Janet, it varies by state. In states that recognize common law marriages, it requires more than living together for a length of time, you actually have to hold yourself out as married to the world.
since there were no abortion laws written until 1820 in the US, what law were we following up til then? Wasn’t it common law?
MK, we followed it until 1829 in NY and later in the other states, from what I’ve seen.
Thanks, Doug.
Doyle, you’re welcome, and right back atcha. You’re a unique presence here.
Liz: does every baby that’s conceived “At the wrong time” deserve to be aborted?
No, and if you find somebody that thinks there is “deserving” to be aborted, then you do have somebody who is actually “pro-abortion.”
It’s not a matter of “deserving” or not like that, from a Pro-Choice perspective. It’s up to the woman.
Janet, it varies by state. In states that recognize common law marriages, it requires more than living together for a length of time, you actually have to hold yourself out as married to the world.
Posted by: Hal at October 6, 2008 3:27 PM
How so? Like having children together? life insurance beneficiaries… a common household…. common bank accounts….anything else come to mind? Just curious.
Doug,
MK, we followed it until 1829 in NY and later in the other states, from what I’ve seen.
Well that would mean that from 1803 on, abortion was illegal at all times. A felony after quickening/a misdemeanor before…
So 205 years stands.
“MK, we followed it until 1829 in NY and later in the other states, from what I’ve seen.”

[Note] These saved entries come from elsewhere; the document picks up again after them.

(* ===== verification/Module.v ===== *)
(** * Modules in memory

    Models [legacy/src/rtld/mem.rs], the memory of a loaded module, and
    [legacy/src/rtld/module.rs], which maps an image into it and reads its
    dynamic entries.  The address space is that of VmSpace.v, the image that
    of Orbis.v.  The state after an error is not kept: the callers give up. *)
From stdpp Require Import sorting.
From S2P Require Import Prelude Env VPath Kernel VmSpace Orbis.

Module Module_.
Import Env Orbis.
Local Open Scope list_scope.
Local Open Scope Z_scope.
Notation intersects := VmSpace.intersects.
Notation CPU_READ := VmSpace.CPU_READ.
Notation CPU_WRITE := VmSpace.CPU_WRITE.
Notation CPU_EXEC := VmSpace.CPU_EXEC.

(** ** Memory ([mem.rs]) *)

Record MemorySegment := MkSeg { ms_start : Z; ms_len : Z; ms_program : option nat; ms_prot : Z }.
Definition ms_end {E} (s : MemorySegment) : outcome E Z := uadd (ms_start s) (ms_len s).

(** [Memory], with the bytes at [ptr]. *)
Record Memory := MkMemory {
  mm_ptr : Z;
  mm_len : Z;
  mm_segments : list MemorySegment;
  mm_base : Z;
  mm_text : nat;
  mm_data : nat;
  mm_relro : option nat;
  mm_obcode : nat;
  mm_obcode_sealed : Z;
  mm_obdata : nat;
  mm_obdata_sealed : Z;
  mm_bytes : list Z
}.
Definition set_bytes (b : list Z) (m : Memory) : Memory :=
  MkMemory (mm_ptr m) (mm_len m) (mm_segments m) (mm_base m) (mm_text m) (mm_data m) (mm_relro m) (mm_obcode m)
    (mm_obcode_sealed m) (mm_obdata m) (mm_obdata_sealed m) b.
Definition set_sealed (code data : Z) (m : Memory) : Memory :=
  MkMemory (mm_ptr m) (mm_len m) (mm_segments m) (mm_base m) (mm_text m) (mm_data m) (mm_relro m) (mm_obcode m)
    code (mm_obdata m) data (mm_bytes m).

Inductive UnprotectError := MprotectFailed (addr len prot : Z) (e : VmSpace.MemoryUpdateError).
Inductive MapError :=
  | MultipleExecProgram | MultipleDataProgram | MultipleRelroProgram | InvalidProgramAlignment (i : nat)
  | MemoryAllocationFailed (n : Z) (e : VmSpace.MmapError)
  | ProtectMemoryFailed (addr len prot : Z) (e : VmSpace.MemoryUpdateError)
  | UnprotectSegmentFailed (i : nat) (e : UnprotectError)
  | ReadProgramFailed (p : nat) (e : ReadProgramError)
  | UnprotectMemoryFailed (e : UnprotectError)
  | ReadSymbolFailed (i : nat) (e : ReadSymbolError)
  | ReadNeededFailed (i : nat) (e : StringTableError)
  | ReadNameFailed (i : nat) (e : StringTableError)
  | ObsoleteFlags (f : Z)
  | ReadModuleInfoFailed (i : nat) (e : NameError)
  | ReadLibraryInfoFailed (i : nat) (e : NameError).

(** The local variables of [Memory::new]. *)
Record layout := MkLayout {
  la_segments : list MemorySegment;
  la_text : option nat;
  la_relro : option nat;
  la_data : option nat
}.

(** The protection of a segment. *)
Definition segment_prot (fl : Z) : Z :=
  let prot := 0 in
  let prot := if contains fl EXECUTE then Z.lor prot CPU_EXEC else prot in
  let prot := if contains fl READ then Z.lor prot CPU_READ else prot in
  if contains fl WRITE then Z.lor prot CPU_WRITE else prot.

(** The body of the loop over the programs. *)
Definition add_segment (base : Z) (st : layout) (ip : nat * Program) : outcome MapError layout :=
  let '(i, prog) := ip in
  let '(MkLayout segs text relro data) := st in
  if memory_size prog =? 0 then Ok st
  else
    r ← match ty prog with
        | PT_LOAD =>
            if contains (flags prog) EXECUTE then
              fail_if (bool_decide (is_Some text)) MultipleExecProgram;;
              Ok (Some (Some (length segs), relro, data))
            else
              fail_if (bool_decide (is_Some data)) MultipleDataProgram;;
              Ok (Some (text, relro, Some (length segs)))
        | PT_SCE_RELRO =>
            fail_if (bool_decide (is_Some relro)) MultipleRelroProgram;;
            Ok (Some (text, Some (length segs), data))
        | _ => Ok None
        end;
    match r with
    | None => Ok st
    | Some (text, relro, data) =>
        start ← uadd base (addr prog);
        len ← aligned_size prog;
        fail_if (negb (Z.land start 0x3fff =? 0)) (InvalidProgramAlignment i);;
        Ok (MkLayout (segs ++ [MkSeg start len (Some i) (segment_prot (flags prog))]) text relro data)
    end.

(** [sort_unstable_by_key]; segments with the same start do not get past the
    check that follows. *)
Definition start_le (s1 s2 : MemorySegment) : Prop := ms_start s1 <= ms_start s2.
#[export] Instance start_le_dec : RelDecision start_le.
Proof. intros s1 s2. unfold start_le. apply _. Defined.

(** The end of the segments, which must not overlap. *)
Definition place {E} (len : Z) (s : MemorySegment) : outcome E Z :=
  panic_if (ms_start s <? len) PTodo;; ms_end s.

Section host.
Variable H : VmSpace.Host.

Definition protect_segment (ptr : Z) (vm : VmSpace.t) (seg : MemorySegment) : outcome MapError VmSpace.t :=
  addr ← uadd ptr (ms_start seg);
  map_err (ProtectMemoryFailed addr (ms_len seg) (ms_prot seg)) (VmSpace.mprotect H addr (ms_len seg) (ms_prot seg) vm).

Well that would mean that from 1803 on, abortion was illegal at all times. A felony after quickening/a misdemeanor before.
So 205 years stands.
Oh my goodness, MK.
No, it means that in New York, it was illegal for 141 years. Under common law, abortion was not “illegal at all times.”
For other states, it would have been illegal from the time they set down their own statute making it illegal until they either rescinded it, or to when Roe was decided, and from what I’ve seen that may be as little as 93 years.
Yo La Tango, if it’s not alive, removing it isn’t an abortion.
Posted by: Christina at October 5, 2008 8:05 PM
My point exactly – its a harmless medical procedure.
But if it is alive, removing it is an abortion. Then it is a harmful medical procedure.
I.e., induced abortion is a harmful medical procedure.
An abortion is supposed to end a pregnancy, and that’s what it does. Jon, you being in favor of it or not does not alter that.
I was following Yo La Tango’s logic.